Metal rubber is a broad, informal name for several conductive plastic polymers with metal ions produced by NanoSonic Inc. in cooperation with Virginia Tech. This self-assembling nanocomposite is flexible and durable to high and low pressures, temperatures, tensions, and most chemical reactions, and retains all of its physical and chemical properties upon being returned to a ground state. NanoSonic’s Metal rubber™ is an electrically conductive and flexible elastomer. It can be mechanically strained to greater than 1000% of its original dimensions while remaining electrically conductive. As Metal rubber can carry data and electrical power and is environmentally rugged, it can be used as a flexible and stretchable electrical conductor in the aerospace/defense, electronics, and bioengineering markets.

==Properties==
Metal rubber needs to contain around 1% metal ions to maintain its conductive properties, allowing the material to retain an elastic quality as well as keeping the heavy metal component low.

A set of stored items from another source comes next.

(* ===== verification/SelfProtect.v ===== *)
(** * SelfProtect: the agent's watch over itself (crates/tamper/integrity.rs, agent/integrity.rs,
    agent/protected.rs, agent/kill_loudness.rs)

    The hashes of the installed files against the signed manifest, writes to the
    agent's own files seen in the event stream, and the record of a termination
    signal.  SHA-256 and the signature check are arguments. *)
From stdpp Require Import base gmap strings list.
From Stdlib Require Import ZArith Lia Ascii.
From Stdlib Require String.
From S2P Require Import Prelude Order Str Text Scan Schema Fs Utf8 Updater.
#[local] Open Scope string_scope.
#[local] Open Scope Z_scope.

(** ** [tamper/integrity.rs] *)

Definition MAX_VERIFY_BYTES : Z := 256 * 1024 * 1024.

(** [BTreeMap::insert]: the keys stay sorted, an equal key is replaced. *)
Fixpoint bt_insert (k : path) (v : string) (l : list (path * string)) : list (path * string) :=
  match l with
  | [] => [(k, v)]
  | (k', v') :: l' =>
      match cmp k k' with
      | Lt => (k, v) :: l
      | Eq => (k, v) :: l'
      | Gt => (k', v') :: bt_insert k v l'
      end
  end.
Definition Manifest : Type := list (path * string).
Definition manifest_insert (m : Manifest) (p : path) (expected : string) : Manifest := bt_insert p (to_ascii_lowercase expected) m.
Definition from_entries (entries : list (path * string)) : Manifest :=
  foldl (fun m e => manifest_insert m e.1 e.2) [] entries.

Inductive ViolationKind := Modified (expected actual : string) | Missing | Unreadable | Oversized (size : Z).
Record IntegrityViolation := mkIntegrityViolation { iv_path : path; iv_kind : ViolationKind }.

(** What a path names after its symbolic links; a chain of more than forty is an error. *)
Fixpoint follow (fuel : nat) (p : path) (m : gmap path node) : option node :=
  match m !! p with
  | Some (NLink absolute target) =>
      match fuel with O => None | S fuel => follow fuel (if absolute then target else parent p ++ target)%list m end
  | n => n
  end.
Definition MAX_LINKS : nat := 40.
Definition fs_metadata (p : path) : IO io_error node :=
  syscall (fun m => match follow MAX_LINKS p m with Some n => Ok (n, m) | None => Err NotFound end) untouched.
(** [File::open] and the reads up to the bound. *)
Definition fs_read_followed (p : path) : IO io_error bytes :=
  syscall (fun m => match follow MAX_LINKS p m with
                    | Some (NFile b) => Ok (take (Z.to_nat MAX_VERIFY_BYTES) b, m)
                    | None => Err NotFound
                    | Some _ => Err OtherIo
                    end) untouched.

Section Integrity.
Context (sha256 : bytes -> bytes).

Definition hash_bounded (p : path) (s : fsys) : option string * fsys :=
  match fs_read_followed p s with (Ok b, s) => (Some (hex_encode (sha256 b)), s) | (Err _, s) => (None, s) end.

Definition verify_one (p : path) (expected : string) (s : fsys) : option ViolationKind * fsys :=
  match fs_metadata p s with
  | (Err _, s) => (Some Missing, s)
  | (Ok (NFile b), s) =>
      let len := Z.of_nat (length b) in
      if MAX_VERIFY_BYTES <? len then (Some (Oversized len), s)
      else let '(h, s) := hash_bounded p s in
           (match h with
            | Some actual => if String.eqb actual expected then None else Some (Modified expected actual)
            | None => Some Unreadable
            end, s)
  | (Ok _, s) => (Some Unreadable, s)
  end.

(** [Manifest::verify]. *)
Fixpoint manifest_verify (m : Manifest) (s : fsys) : list IntegrityViolation * fsys :=
  match m with
  | [] => ([], s)
  | (p, expected) :: m =>
      let '(k, s) := verify_one p expected s in
      let '(vs, s) := manifest_verify m s in
      (match k with Some k => mkIntegrityViolation p k :: vs | None => vs end, s)
  end.

Definition show_path (p : path) : string := cat (map (fun c => String "/" c) p).
Definition violation_message (v : IntegrityViolation) : string :=
  let p := show_path (iv_path v) in
  match iv_kind v with
  | Modified expected actual =>
      cat ["protected artifact `"; p; "` was modified (expected "; expected; ", found "; actual; ") — possible neutered-build swap"]
  | Missing => cat ["protected artifact `"; p; "` is missing — removed or moved"]
  | Unreadable => cat ["protected artifact `"; p; "` is present but unreadable as a regular file"]
  | Oversized size =>
      cat ["protected artifact `"; p; "` is "; show_u64 size; " bytes, past the "; show_u64 MAX_VERIFY_BYTES;
           "-byte verification bound — treated as tampered"]
  end.

(** ** [agent/integrity.rs] *)

Definition TAMPER_TECHNIQUE : string := "T1601".

Context `{Serde ReleaseManifest}.
Context (ed25519_verify : bytes -> bytes -> bool).

(** One pass: the alerts it emits; none when the signature check panics. *)
Definition check_once (l : Layout) (s : fsys) : option (list (string * string) * fsys) :=
  match current_release_version l (nodes s) with
  | None => Some ([], s)
  | Some release_version =>
      match read_manifest l release_version s with
      | (Err _, s) => Some ([], s)
      | (Ok manifest, s) =>
          match rm_verify_signature ed25519_verify manifest with
          | Panic => None
          | Return (Err _) =>
              Some ([(TAMPER_TECHNIQUE,
                      cat ["release "; show_u64 release_version; "'s persisted manifest failed signature verification — the manifest file itself may have been tampered with"])], s)
          | Return (Ok _) =>
              let active_dir := resolve_active_dir l (nodes s) in
              let '(vs, s) := manifest_verify (from_entries (map (fun e => (join active_dir e.1, e.2)) (rm_entries manifest))) s in
              Some (map (fun v => (TAMPER_TECHNIQUE, violation_message v)) vs, s)
          end
      end
  end.
End Integrity.

(** ** [agent/protected.rs] *)

(** The components of an observed path: a leading [.] counts as one. *)
Definition observed_components (observed : string) : list string :=
  match str_split "/" observed with
  | c :: rest => if String.eqb c "." then "." :: filter (fun c => c <> EmptyString /\ c <> ".") rest
                 else filter (fun c => c <> EmptyString /\ c <> ".") (c :: rest)
  | [] => []
  end.
(** [Path::ends_with] on whole components; an absolute path must be the whole one. *)
Definition matches_protected (protected : path) (observed : string) : bool :=
  negb (str_is_empty observed)
  && if starts_with "/" observed then bool_decide (protected = observed_components observed)
     else bool_decide (observed_components observed `suffix_of` protected).

(** The guard's alert for an event, which then goes on to the sink. *)
Definition guard_on_event (own_pid : Z) (protected : list path) (event : Event) : list (string * string) :=
  match event with
  | Event_FileOpen open =>
      if negb (meta_pid (file_open_meta open) =? own_pid) && has_write_intent (file_open_flags open)
         && existsb (fun p => matches_protected p (file_open_path open)) protected
      then [("T1562", cat ["pid "; show_u64 (meta_pid (file_open_meta open)); " (`"; meta_comm (file_open_meta open);
                           "`) opened protected agent resource "; file_open_path open; " for write"])]
      else []
  | _ => []
  end.

(** ** [agent/kill_loudness.rs] *)

Definition signal_name (signo : Z) : string :=
  if signo =? 15 then "SIGTERM" else if signo =? 1 then "SIGHUP" else if signo =? 3 then "SIGQUIT" else "unknown".
(** The text of [/proc/<pid>/comm], none when it cannot be read. *)
Definition sender_comm (comm : option string) : option string :=
  c ← comm; let t := trim c in if str_is_empty t then None else Some t.
Definition kill_backslash : string := String backslash_char EmptyString.
Definition kill_quote : string := String quote EmptyString.
Definition escape_json_string (s : string) : string :=
  str_replace kill_quote (kill_backslash +:+ kill_quote) (str_replace kill_backslash (kill_backslash +:+ kill_backslash) s).
Definition signal_message (signo sender_pid : Z) (comm : option string) : string :=
  match sender_comm comm with
  | Some comm => cat ["agent received signal "; show_u64 signo; " ("; signal_name signo; ") from pid "; show_u64 sender_pid;
                      " (`"; comm; "`) — recording before exit"]
  | None => cat ["agent received signal "; show_u64 signo; " ("; signal_name signo; ") from pid "; show_u64 sender_pid;
                 " — recording before exit"]
  end.
Definition signal_line (now_ns signo sender_pid : Z) (comm : option string) : string :=
  cat ["{"; kill_quote; "timestamp_ns"; kill_quote; ":"; show_u64 now_ns; ","; kill_quote; "technique"; kill_quote; ":"; kill_quote; "T1562";
       kill_quote; ","; kill_quote; "message"; kill_quote; ":"; kill_quote; escape_json_string (signal_message signo sender_pid comm);
       kill_quote; "}"; String newline EmptyString].
(** [get_latest_release] *)
Definition get_latest_release : M (option SourceInfo) :=
  try_except
    (print "Fetching latest release information..." ;;
     match latest_release E with
     | Threw msg => raise (Error msg)
     | Returned data =>
         let tag := match tag_name data with Some t => t | None => "unknown" end in
         if Py.truthy (zipball_url data) then
           print ("Latest release: " ++ tag) ;;
           ret (Some {| url := show_opt (zipball_url data); version := tag;
                        name := Some (match release_name data with
                                      | Some n => n
                                      | None => tag
                                      end) |})
         else ret None
     end)
    (fun e => print ("Error fetching release info: " ++ exn_str e) ;; ret None).

Definition version_turn (choice : string) : Turn (string * SourceInfo) :=
  if String.eqb choice "1" then
    Accept (release_info <- get_latest_release ;;
            match release_info with
            | Some info => ret ("release", info)
            | None =>
                print "Couldn't fetch release info. Using development version." ;;
                ret ("dev", master)
            end)
  else if String.eqb choice "2" then Accept (ret ("dev", master))
  else Refuse (Some "Invalid choice. Please enter 1 or 2.").

(** [choose_source_version] *)
Definition choose_source_version : M (string * SourceInfo) :=
  print_section "Source Version Selection" ;;
  print "Choose Stockfish version to compile:" ;;
  print "  1. Latest stable release (recommended for most users)" ;;
  print "  2. Development version (latest features, may be unstable)" ;;
  menu "Your choice (1-2): " version_turn.

(** *** The build pipeline *)

Definition on_disk (dir : string) (s : State) : bool :=
  existsb (String.eqb dir) (created s).

Definition remove_dir (dir : string) (s : State) : State :=
  set_created (filter (fun d => negb (String.eqb dir d)) (created s)) s.

(** The body of the [try] of [download_source]. *)
Definition fetch_and_extract (source_info : SourceInfo) (temp_dir : string)
  : M (option string) :=
  let zip_path := temp_dir // "stockfish.zip" in
  print ("Downloading from: " ++ url source_info) ;;
  print "Please wait..." ;;
  event (Fetch (url source_info) zip_path) ;;
  match urlretrieve E (url source_info) zip_path with
  | Some msg => raise (Error msg)
  | None =>
      print "✓ Download complete" ;;
      print "Extracting source code..." ;;
      event (Unzip zip_path temp_dir) ;;
      match extractall E zip_path temp_dir with
      | Threw msg => raise (Error msg)
      | Returned extracted_dirs =>
          match extracted_dirs with
          | [] => raise (Error "Could not find extracted source directory")
          | first :: _ =>
              let source_dir := first // "src" in
              modify (set_source_dir (Some source_dir)) ;;
              if negb (path_exists E source_dir)
              then raise (Error ("Source directory not found: " ++ source_dir))
              else
                print ("✓ Source extracted to: " ++ source_dir) ;;
                ret (Some source_dir)
          end
      end
  end.

(** [download_source] *)
Definition download_source (source_info : SourceInfo) : M (option string) :=
  print_header ("Downloading Stockfish " ++ version source_info) ;;
  match mkdtemp E with
  | Threw msg => raise (Error msg)
  | Returned dir =>
      event (Mkdtemp dir) ;;
      modify (fun s => set_temp_dir (Some dir) (set_created (dir :: created s) s)) ;;
      print ("Build directory: " ++ dir) ;;
      try_except (fetch_and_extract source_info dir)
        (fun e => print ("✗ Error downloading source: " ++ exn_str e) ;; ret None)
  end.
Lemma splitComma_one l :
  existsb (fun c => (c =? ",")%char) l = false -> splitComma l = [l].
Proof.
  induction l as [|c l IH]; cbn; [reflexivity|]. intros H.
  apply orb_false_iff in H. destruct H as [Hc Hl]. rewrite Hc, (IH Hl). reflexivity.
Qed.

Lemma splitComma_first (l r : list ascii) :
  existsb (fun c => (c =? ",")%char) l = false ->
  splitComma (l ++ ","%char :: r) = l :: splitComma r.
Proof.
  induction l as [|c l IH]; cbn; [reflexivity|]. intros H.
  apply orb_false_iff in H. destruct H as [Hc Hl]. rewrite Hc, (IH Hl). reflexivity.
Qed.

Lemma Split_tagText name options :
  noComma name = true ->
  Split (tagText name options)
  = name :: match options with Some o => Split o | None => [] end.
Proof.
  unfold noComma, Split. intros H. apply negb_true_iff in H.
  destruct options as [o|]; cbn [tagText].
  - rewrite chars_app. change (chars ("," ++ o)) with (","%char :: chars o).
    rewrite (splitComma_first _ _ H). cbn [map]. rewrite str_chars. reflexivity.
  - rewrite (splitComma_one _ H). cbn [map]. rewrite str_chars. reflexivity.
Qed.

(** X22: The name [parseTag] gives a tagged field is the text of the tag
    before the first comma, taken as it is written, white space included,
    and empty when the tag is empty or starts with a comma: the default name
    is not used then. When that text is [-] once trimmed, the field is
    ignored whatever follows the comma, and the name stays the default
    one. *)
Theorem tag_name_is_taken_as_written :
  forall L sf name options,
    fTag sf = Some (tagText name options) ->
    noComma name = true ->
    ignored (parseTag L sf) = (TrimSpace name =? "-")%string
    /\ attrName (parseTag L sf)
       = if (TrimSpace name =? "-")%string then defaultName L (fName sf) else name.
Proof.
  intros L sf name options Ht Hn. unfold parseTag.
  rewrite Ht, (Split_tagText name options Hn).
  destruct (TrimSpace name =? "-")%string; split; reflexivity.
Qed.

Metal rubber has a strain of 300% although the sheet itself can be mechanically strained to greater than 1000% of its original dimensions. The elastic modulus is 0.01 GPa and the service resistivity per square sheet is .1–100 ohms. The maximum service temperature is 170 degrees Celsius (338 degrees Fahrenheit), while the minimum service temperature is –60 degrees Celsius (–76 degrees Fahrenheit). It carries an electrical charge that can be used to transport power and data. It is typical of an elastomer to be an insulator but Metal rubber is highly conductive like metals.

== Applications ==
Metal rubber is made through a modified molecular-level self-assembly production process using precursors which NanoSonic produces in-house. Materials are manufactured in a variety of sizes and geometries. The possible uses of such a product include body armor, durable electronic sensors, various aerospace-building materials, and alternate commercial building materials. Several industries have unique needs that are met by Metal rubber's characteristics.

1. Aerospace/Defense
Robust under harsh conditions (high and low temperature/pressure).
2. Electronics
Stretchable electrical conductors/sensors.
3. Bioengineering Markets
Flexible with no corrosion. Useful for joint replacement instead of heavy metal implants.
The thicker dimensions of the Metal rubber can be used for artificial muscles because of the flexibility and conductive properties for bio-electrical signals.

==Current products==
NanoSonic currently offers a variety of products that incorporates Metal rubber's unique properties.

1. Metal rubber Cables
This product can be used to replace heavy metal power and data cables as well as make conductive fabrics and CNTs. Also used in lightweight EMI shielding and can be used as an elastomer cover for hoses and tubing.
2. Metal rubber Shielding
Based on nanostructured Metal rubber and carbon nanotubes, it is lightweight, environmentally durable and allows radio wave frequency selection and broadband connection.
3. Metal rubber Sensors
Allows for shear force and pressure sensors in addition to water and wind tunnel analysis at moderate/high air pressure.